German authorities arrest four people accused of founding a right-wing extremist group to attack mosques

German authorities conducted raids across the country on Wednesday, seizing explosives and arresting four people accused of founding a right-wing extremist group to attack mosques and housing for asylum seekers.

Police arrested three men and a woman accused of leading the group during raids by some 250 investigators on homes in Saxony and four other states, the federal prosecutor's office said in a statement.

Prosecutors allege the four helped found the “Old School Society” group and were planning to attack asylum-seeker housing, mosques and well-known members of the Islamic-extremist Salafist scene in Germany.

The four arrested, identified only as Andreas H., 56, Markus W., 39, Denise Vanessa G., 22, and Olaf O., 47, are being held on terrorism charges and are also accused of having procured explosives.

The statement identified Andreas H. and Markus W. as the group's president and vice president.

“According to current investigations, it was the group's goal to conduct attacks in smaller groups inside Germany on well-known Salafists, mosques and asylum seeker centers,” the statement said. “For this purpose the four arrested procured explosives for possible terror attacks by the group.”

Prosecutors said they are still trying to determine whether the group had concrete attack plans and refused to comment beyond their written statement.

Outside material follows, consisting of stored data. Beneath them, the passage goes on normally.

Lemma max_version_greatest {SL : SemverLaws V R} (l : list (V * string)) a :
  max_version l = Some a → ∀ b, b ∈ l → version_cmp b.1 a.1 ≠ Gt.
Proof.
  revert a. induction l as [|b l IH]; intros a; simpl; [done|]. destruct (max_version l) as [m|] eqn:Hm.
  - case_bool_decide as Hc; intros [= <-] x [->|Hx]%elem_of_cons; [by rewrite version_cmp_refl| |done|by apply IH].
    eapply version_cmp_trans; [by apply IH|by apply version_cmp_flip].
  - apply max_version_None in Hm as ->. intros [= <-] x Hx. apply list_elem_of_singleton in Hx as ->.
    by rewrite version_cmp_refl.
Qed.

Lemma by_name_elem d c p : p ∈ by_name d c ↔ name_matches d p = true ∧ ∃ k, c !! k = Some p.
Proof. unfold by_name. rewrite filter_elem, catalog_values_elem. naive_solver. Qed.

(** A resolved dependency names an installed plugin that satisfies it. *)
Lemma resolve_dep_Ok d c id :
  resolve_dep d c = Ok id →
  ∃ k p v req, c !! k = Some p ∧ id_of p = id ∧ satisfies d p = Ok true
    ∧ parse_version_req (dep_version d) = Ok req ∧ parse_version (version_of p) = inr v
    ∧ max_version (matching req (by_name d c)) = Some (v, id).
Proof.
  unfold resolve_dep. destruct (by_name d c) as [|p0 ps0] eqn:Hn; [done|]. rewrite <-Hn. clear Hn.
  destruct (parse_version_req _) as [req|e] eqn:Hreq; [|done]. cbn [mbind result_bind].
  destruct (max_version _) as [[v id']|] eqn:Hm; [|done]. intros [= ->].
  apply max_version_elem in Hm as Hin. apply matching_elem in Hin as (p & Hp & Hid & Hv & Hr).
  apply by_name_elem in Hp as [Hnm [k Hk]]. exists k, p, v, req. split_and!; try done. apply satisfies_true. eauto 10.
Qed.

Lemma resolve_dep_some d c k p : c !! k = Some p → satisfies d p = Ok true → ∃ id, resolve_dep d c = Ok id.
Proof.
  intros Hk (Hn & req & v & Hreq & Hv & Hr)%satisfies_true. unfold resolve_dep.
  assert (p ∈ by_name d c) as Hp by (apply by_name_elem; eauto).
  destruct (by_name d c) as [|p0 ps0] eqn:Hb; [set_solver|]. rewrite Hreq. cbn [mbind result_bind].
  destruct (max_version _) as [[? ?]|] eqn:Hm; [eauto|]. exfalso. apply max_version_None in Hm.
  apply (not_elem_of_nil (v, id_of p)). rewrite <-Hm. apply matching_elem. eauto.
Qed.

(** A dependency resolves exactly when an installed plugin has its name and
    an admitted version, and then to such a plugin of the greatest version. *)
Theorem resolve_dep_highest {SL : SemverLaws V R} d c :
  match resolve_dep d c with
  | Ok id => ∃ k p v, c !! k = Some p ∧ id_of p = id ∧ satisfies d p = Ok true ∧ parse_version (version_of p) = inr v
      ∧ ∀ k' q v', c !! k' = Some q → satisfies d q = Ok true → parse_version (version_of q) = inr v' →
          version_cmp v' v ≠ Gt
  | Err _ => ∀ k p, c !! k = Some p → satisfies d p ≠ Ok true
  end.
Proof.
  destruct (resolve_dep d c) as [id|e] eqn:Hr.
  - apply resolve_dep_Ok in Hr as (k & p & v & req & Hk & Hid & Hs & Hreq & Hv & Hm). exists k, p, v. split_and!; try done.
    intros k' q v' Hk' (Hn & req' & v'' & Hreq' & Hv'' & Hr)%satisfies_true Hv'. simplify_eq.
    apply (max_version_greatest _ _ Hm (v', id_of q)). apply matching_elem. exists q. rewrite by_name_elem.
    rewrite Hv'' in Hv'. injection Hv' as ->. rewrite Hreq in Hreq'. injection Hreq' as ->. eauto 10.
  - intros k p Hk Hs. destruct (resolve_dep_some d c k p) as [id Hid]; [done..|]. congruence.
Qed.
End best.

Section order.
Context `{SV : Semver V R}.
Implicit Types (c : Catalog) (id : string) (s : Visit).

(** [id] needs [d]: a dependency of it resolves to [d]. *)
Definition needs c (id d : string) : Prop :=
  ∃ p dep, c !! id = Some p ∧ dep ∈ dependencies_of p ∧ resolve_dep dep c = Ok d.

(** Everything [id] needs is installed, at admitted versions, without a cycle. *)
Inductive Enableable c : string → Prop :=
  | enableable id p : c !! id = Some p →
      (∀ dep, dep ∈ dependencies_of p → ∃ d, resolve_dep dep c = Ok d) →
      (∀ d, needs c id d → Enableable c d) →
      Enableable c id.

Opinion polls have long shown high anti-Islamic bias among Germans — numbers roughly the same as those across Northern Europe. In a survey conducted by the Forsa Institute for Social Research and Statistical Analysis, 52 percent of Germans said, “Islam doesn’t belong to Germany” (60 percent among easterners, 61 percent among young people, 61 percent among seniors). A similar study by the University of Leipzig found an upswing in anti-Muslim, anti-immigrant and anti-Roma sentiments across Germany, with 43 percent of Germans saying they felt alienated because of the presence of large numbers of Muslims in the country.

Right-wing extremists have been a renewed focus for German intelligence agencies after it came to light that a neo-Nazi group calling itself National Socialist Underground, or NSU, allegedly killed eight Turks, a Greek and a policewoman between 2000 and 2007. It is also believed to be behind two bombings and 15 bank robberies.

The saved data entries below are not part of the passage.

(* ===== verification/PluginInv.v ===== *)
(** * The lifecycle of plugins keeps the catalog sound

    Whatever sequence of installs, upgrades, enables, disables and uninstalls an
    operator runs, every installed plugin has its dependencies installed and
    every enabled one has them enabled; a call that fails changes neither the
    catalog nor the host's tools.  A rollback is not checked against either, and
    an upgrade in place does not enable new dependencies: two counterexamples. *)
From stdpp Require Import base tactics list numbers strings gmap.
From Stdlib Require Import ZArith Ascii Lia.
From S2P Require Import Prelude.
From S2P Require Import RustStr.
From S2P Require Import Common.
From S2P Require Import Effect.
From S2P Require Import JsonValue.
From S2P Require Import Manifest.
From S2P Require Import ToolRegistry.
From S2P Require Import Keyless.
From S2P Require Import Resolve.
From S2P Require Import PluginEngine.

Definition name_of (p : InstalledPlugin) : string := md_name (metadata (manifest p)).

Section sound.
Context `{SV : Semver V R}.
Implicit Types (c : Catalog) (p q : InstalledPlugin) (id : string).

(** Some plugin of the catalog with property [Q] satisfies the dependency. *)
Definition satisfied_in c (Q : InstalledPlugin → Prop) (dep : Dependency) : Prop :=
  ∃ k q, c !! k = Some q ∧ Q q ∧ satisfies dep q = Ok true.
Definition present (_ : InstalledPlugin) : Prop := True.
Definition live q : Prop := state q = Enabled.

Record Sound c : Prop := {
  sound_keys id p : c !! id = Some p → id_of p = id;
  sound_deps id p dep : c !! id = Some p → dep ∈ dependencies_of p → satisfied_in c present dep;
  sound_live id p dep : c !! id = Some p → live p → dep ∈ dependencies_of p → satisfied_in c live dep }.

Lemma sound_empty : Sound ∅.
Proof. by split. Qed.

Lemma satisfied_in_mono c c' Q dep : c ⊆ c' → satisfied_in c Q dep → satisfied_in c' Q dep.
Proof. intros Hc (k & q & Hk & HQ & Hs). exists k, q. split; [|done]. by eapply lookup_weaken. Qed.

Lemma resolve_all_satisfied c deps :
  resolve_all deps c = Ok () → ∀ dep, dep ∈ deps → satisfied_in c present dep.
Proof.
  induction deps as [|d deps IH]; cbn [resolve_all]; [set_solver|]. intros (id & Hid & Hr)%result_bind_Ok.
  intros dep [->|Hdep]%elem_of_cons; [|by apply IH].
  apply resolve_dep_Ok in Hid as (k & p & ? & ? & Hk & _ & Hs & _). by exists k, p.
Qed.

Lemma resolved_at c dep id : Sound c → resolve_dep dep c = Ok id →
  ∃ p, c !! id = Some p ∧ satisfies dep p = Ok true.
Proof.
  intros HS (k & p & ? & ? & Hk & <- & Hs & _)%resolve_dep_Ok. exists p.
  by rewrite (sound_keys _ HS k p Hk).
Qed.

Lemma dependents_elem target c d :
  d ∈ dependents target c ↔
  ∃ q p dep, c !! target = Some q ∧ d ≠ target ∧ c !! d = Some p ∧ dep ∈ dependencies_of p ∧ satisfies dep q = Ok true.
Proof.
  unfold dependents. destruct (c !! target) as [q|]; [|set_solver]. rewrite list_elem_of_fmap. split.
  - intros ([k p] & -> & [Hk%btree_iter_elem [Hn (dep & Hdep & Hs)%existsb_elem]%andb_prop]%filter_elem).
    apply negb_true_iff, String.eqb_neq in Hn. exists q, p, dep. split_and!; try done.
    unfold is_satisfied_by in Hs. destruct (satisfies dep q); [by subst|done].
  - intros (q' & p & dep & [= <-] & Hn & Hp & Hdep & Hs). exists (d, p). split; [done|].
    rewrite filter_elem, btree_iter_elem. split; [done|]. apply andb_true_intro. split.
    + by apply negb_true_iff, String.eqb_neq.
    + apply existsb_elem. exists dep. unfold is_satisfied_by. by rewrite Hs.
Qed.

Lemma no_broken_dependents target v c k q p dep :
  dependents_broken_by target v c = [] → c !! target = Some q → c !! k = Some p → k ≠ target →
  dep ∈ dependencies_of p → name_matches dep q = true →
  ∃ req, parse_version_req (dep_version dep) = Ok req ∧ req_matches req v = true.
Proof.
  unfold dependents_broken_by. intros Hb Hq Hp Hk Hdep Hn. rewrite Hq in Hb.
  destruct (breaks q v dep) eqn:Hbr.
  - exfalso. apply (not_elem_of_nil k). rewrite <-Hb. apply list_elem_of_fmap. exists (k, p). split; [done|].
    rewrite filter_elem, btree_iter_elem. split; [done|]. apply andb_true_intro. split.
    + by apply negb_true_iff, String.eqb_neq.
    + apply existsb_elem. eauto.
  - unfold breaks in Hbr. rewrite Hn in Hbr. simpl in Hbr. destruct (parse_version_req _) as [req|]; [|done].
    apply negb_false_iff in Hbr. eauto.
Qed.

(** ** Each operation on the catalog *)

Lemma sound_install c id p :
  Sound c → c !! id = None → id_of p = id → state p = Disabled →
  (∀ dep, dep ∈ dependencies_of p → satisfied_in c present dep) →
  Sound (<[id := p]> c).
Proof.
  intros HS Hid Hp Hst Hdeps. pose proof (insert_subseteq c id p Hid) as Hsub. split.
  - intros k q [[-> ->]|[_ Hk]]%lookup_insert_Some; [done|by apply (sound_keys _ HS)].
  - intros k q dep [[-> ->]|[_ Hk]]%lookup_insert_Some Hdep; (eapply satisfied_in_mono; [done|]); [auto|].
    by eapply (sound_deps _ HS).
  - intros k q dep [[-> ->]|[_ Hk]]%lookup_insert_Some Hl Hdep; [unfold live in Hl; congruence|].
    eapply satisfied_in_mono; [done|]. by eapply (sound_live _ HS).
Qed.

(** The plugins that satisfy something for a third one, when nothing that
    depends on [id] has property [Q]. *)
Lemma satisfier_elsewhere c (Q : InstalledPlugin → Prop) id k p dep (Q' : InstalledPlugin → Prop) :
  (∀ d q, d ∈ dependents id c → c !! d = Some q → ¬ Q q) → c !! k = Some p → Q p → k ≠ id →
  dep ∈ dependencies_of p → satisfied_in c Q' dep →
  ∃ k' q, k' ≠ id ∧ c !! k' = Some q ∧ Q' q ∧ satisfies dep q = Ok true.
Proof.
  intros Hno Hk HQ Hne Hdep (k' & q & Hk' & HQ' & Hs). destruct (decide (k' = id)) as [->|]; [|by exists k', q].
  exfalso. eapply (Hno k p); [|done..]. apply dependents_elem. by exists q, p, dep.
Qed.

Lemma sound_disable c id p :
  Sound c → c !! id = Some p → (∀ d q, d ∈ dependents id c → c !! d = Some q → ¬ live q) →
  Sound (<[id := set_state Disabled p]> c).
Proof.
  intros HS Hp Hno. split.
  - intros k q [[-> <-]|[_ Hk]]%lookup_insert_Some; [exact (sound_keys _ HS k p Hp)|by apply (sound_keys _ HS)].
  - assert (∀ dep, satisfied_in c present dep → satisfied_in (<[id := set_state Disabled p]> c) present dep) as Hmono.
    { intros dep (k & q & Hk & _ & Hs). destruct (decide (k = id)) as [->|Hne].
      - simplify_eq. exists id, (set_state Disabled p). by rewrite lookup_insert_eq.
      - exists k, q. by rewrite lookup_insert_ne. }
    intros k q dep [[-> <-]|[_ Hk]]%lookup_insert_Some Hdep; apply Hmono;
      [exact (sound_deps _ HS k p dep Hp Hdep)|by eapply (sound_deps _ HS)].
  - intros k q dep [[-> <-]|[Hne Hk]]%lookup_insert_Some Hl Hdep; [done|].
    destruct (satisfier_elsewhere c live id k q dep live) as (k' & q' & Hne' & Hk' & Hl' & Hs'); try done.
    { by eapply (sound_live _ HS). }
    exists k', q'. by rewrite lookup_insert_ne.
Qed.

Lemma sound_delete c id : Sound c → dependents id c = [] → Sound (delete id c).
Proof.
  intros HS Hno. assert (∀ d q, d ∈ dependents id c → c !! d = Some q → ¬ present q) as Hno' by (rewrite Hno; set_solver).
  split.
  - intros k q [_ Hk]%lookup_delete_Some. by apply (sound_keys _ HS).
  - intros k q dep [Hne Hk]%lookup_delete_Some Hdep.
    destruct (satisfier_elsewhere c present id k q dep present) as (k' & q' & Hne' & Hk' & Hl' & Hs'); try done.
    { by eapply (sound_deps _ HS). }
    exists k', q'. by rewrite lookup_delete_ne.
  - intros k q dep [Hne Hk]%lookup_delete_Some Hl Hdep.
    destruct (satisfier_elsewhere c present id k q dep live) as (k' & q' & Hne' & Hk' & Hl' & Hs'); try done.
    { by eapply (sound_live _ HS). }
    exists k', q'. by rewrite lookup_delete_ne.
Qed.

(** The catalog once the plugins of [l] are enabled. *)
Definition enabled_in (l : list string) c : Catalog := foldl (λ c id, alter (set_state Enabled) id c) c l.

Lemma set_state_idem p s : set_state s (set_state s p) = set_state s p.
Proof. done. Qed.
Lemma set_state_same p : set_state (state p) p = p.
Proof. by destruct p. Qed.

Lemma enabled_in_lookup l c id :
  enabled_in l c !! id = if bool_decide (id ∈ l) then set_state Enabled <$> c !! id else c !! id.
Proof.
  revert c. induction l as [|x l IH]; intros c; [done|].
  change (enabled_in (x :: l) c) with (enabled_in l (alter (set_state Enabled) x c)). rewrite IH. destruct (decide (x = id)) as [->|Hne].
  - rewrite lookup_alter_eq, (bool_decide_eq_true_2 (id ∈ id :: l)) by left.
    case_bool_decide; [|done]. by destruct (c !! id).
  - rewrite lookup_alter_ne by done. rewrite (bool_decide_ext (id ∈ x :: l) (id ∈ l)); [done|].
    rewrite elem_of_cons. naive_solver.
Qed.

Lemma enabled_in_live l c id p : c !! id = Some p → (id ∈ l ∨ live p) →
  ∃ p', enabled_in l c !! id = Some p' ∧ live p' ∧ ∀ dep, satisfies dep p' = satisfies dep p.
Proof.
  intros Hp Hor. rewrite enabled_in_lookup, Hp. case_bool_decide as Hin.
  - by exists (set_state Enabled p).
  - destruct Hor; [done|]. by exists p.
Qed.

Lemma enabled_in_inv l c id p : enabled_in l c !! id = Some p →
  ∃ p0, c !! id = Some p0 ∧ manifest p = manifest p0 ∧ (id ∈ l ∨ p = p0).
Proof.
  rewrite enabled_in_lookup. case_bool_decide; [|by eauto]. intros (p0 & Hp0 & ->)%fmap_Some. by exists p0; eauto.
Qed.

Lemma topological_dep c l id p dep : Topological c l → id ∈ l → c !! id = Some p → dep ∈ dependencies_of p →
  ∃ d, resolve_dep dep c = Ok d ∧ d ∈ l.
Proof.
  induction 1 as [|l id' p' Hl IH Hid' Hp' Hd]; [set_solver|]. intros [Hx|Hx]%elem_of_app Hp Hdep.
  - destruct (IH Hx Hp Hdep) as (d & ? & ?). exists d. split; [done|]. apply elem_of_app. by left.
  - apply list_elem_of_singleton in Hx as ->. simplify_eq. destruct (Hd dep Hdep) as (d & ? & ?).
    exists d. split; [done|]. apply elem_of_app. by left.
Qed.

Lemma sound_enable c l : Sound c → Topological c l → Sound (enabled_in l c).
Proof.
  intros HS HT. split.
  - intros k p (p0 & Hp0 & Hm & _)%enabled_in_inv. pose proof (sound_keys _ HS k p0 Hp0).
    unfold id_of in *. by rewrite Hm.
  - intros k p dep (p0 & Hp0 & Hm & _)%enabled_in_inv Hdep. unfold dependencies_of in Hdep. rewrite Hm in Hdep.
    destruct (sound_deps _ HS k p0 dep Hp0 Hdep) as (k' & q & Hk' & _ & Hs).
    destruct (decide (k' ∈ l)) as [Hin|Hin].
    + exists k', (set_state Enabled q). by rewrite enabled_in_lookup, Hk', bool_decide_eq_true_2.
    + exists k', q. by rewrite enabled_in_lookup, Hk', bool_decide_eq_false_2.
  - intros k p dep Hp Hl Hdep. destruct (enabled_in_inv l c k p Hp) as (p0 & Hp0 & Hm & Hor).
    unfold dependencies_of in Hdep. rewrite Hm in Hdep.
    assert (∃ d q, c !! d = Some q ∧ (d ∈ l ∨ live q) ∧ satisfies dep q = Ok true) as (d & q & Hd & Hor' & Hs).
    { destruct Hor as [Hin| ->].
      - destruct (topological_dep c l k p0 dep HT Hin Hp0 Hdep) as (d & Hr & Hdl).
        destruct (resolved_at c dep d HS Hr) as (q & ? & ?). eauto 10.
      - destruct (sound_live _ HS k p0 dep Hp0 Hl Hdep) as (d & q & ? & ? & ?). eauto 10. }
    destruct (enabled_in_live l c d q Hd Hor') as (q' & Hq' & Hlq & Hsat). exists d, q'. by rewrite Hsat.
Qed.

The group's sole survivor, Beate Zschaepe, and four alleged supporters are currently on trial in Munich.

The group's existence only came to light in late 2011, after Zschaepe's alleged accomplices, Uwe Mundlos and Uwe Boenhardt, died in an apparent murder-suicide following a botched bank robbery.

Dresden, the capital of Saxony, where many of the raids were conducted on Wednesday, has been a hotbed of neo-Nazi activity ever since the end of communism in 1989. 

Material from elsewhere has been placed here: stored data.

(* ===== verification/Scheduler.v ===== *)
(** * Fair scheduling of sandboxed work

    [FairScheduler] of crates/wovyr-tools/src/scheduler.rs: bounded, weighted,
    tenant-fair admission by smooth weighted round-robin.  The scheduler's mutex
    makes each call one step on the state; the credits are [i64]s whose
    release-profile arithmetic wraps around. *)
From stdpp Require Import base tactics list numbers strings gmap.
From Stdlib Require Import Lia ZArith.
From S2P Require Import Prelude.
From S2P Require Import Effect.
Local Open Scope Z_scope.

Definition i64_wrap (z : Z) : Z := (z + 2 ^ 63) mod 2 ^ 64 - 2 ^ 63.
Definition i64_wrapping_add (x y : Z) : Z := i64_wrap (x + y).
Definition i64_wrapping_sub (x y : Z) : Z := i64_wrap (x - y).

Record TenantQueue (T : Type) := { weight : Z; current_weight : Z; items : list T }.
Arguments weight {T} _.
Arguments current_weight {T} _.
Arguments items {T} _.

Record FairScheduler (T : Type) := {
  tenants : gmap string (TenantQueue T);
  max_in_flight : Z;
  in_flight : Z }.
Arguments tenants {T} _.
Arguments max_in_flight {T} _.
Arguments in_flight {T} _.

Section scheduler.
Context {T : Type}.
Notation S := (FairScheduler T).

Definition new (max_in_flight : Z) : S :=
  {| tenants := ∅; max_in_flight := Z.max max_in_flight 1; in_flight := 0 |}.

Definition set_tenants (m : gmap string (TenantQueue T)) (s : S) : S :=
  {| tenants := m; max_in_flight := max_in_flight s; in_flight := in_flight s |}.
Definition set_in_flight (n : Z) (s : S) : S :=
  {| tenants := tenants s; max_in_flight := max_in_flight s; in_flight := n |}.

But Saxony’s immigrant population is small compared with those of other parts of Germany. At just over 100,000, immigrants make up an estimated 2.8 percent of the state’s 4 million residents, compared with more than 14 percent in big cities like Berlin and Hamburg. Reportedly, just 0.1 percent are Muslims.

The anti-immigrant group, PEGIDA, Patriotische Europäer gegen eine Islamisierung des Abendlandes (Patriotic Europeans Against the Islamicization of the West), held weekly demonstrations in Dresden last winter, which sparked counterdemonstrations

German Chancellor Angela Merkel urged Germans to shun the anti-Muslim protesters, saying their hearts are full of hatred and argued that hostility towards foreigners has no place in Germany.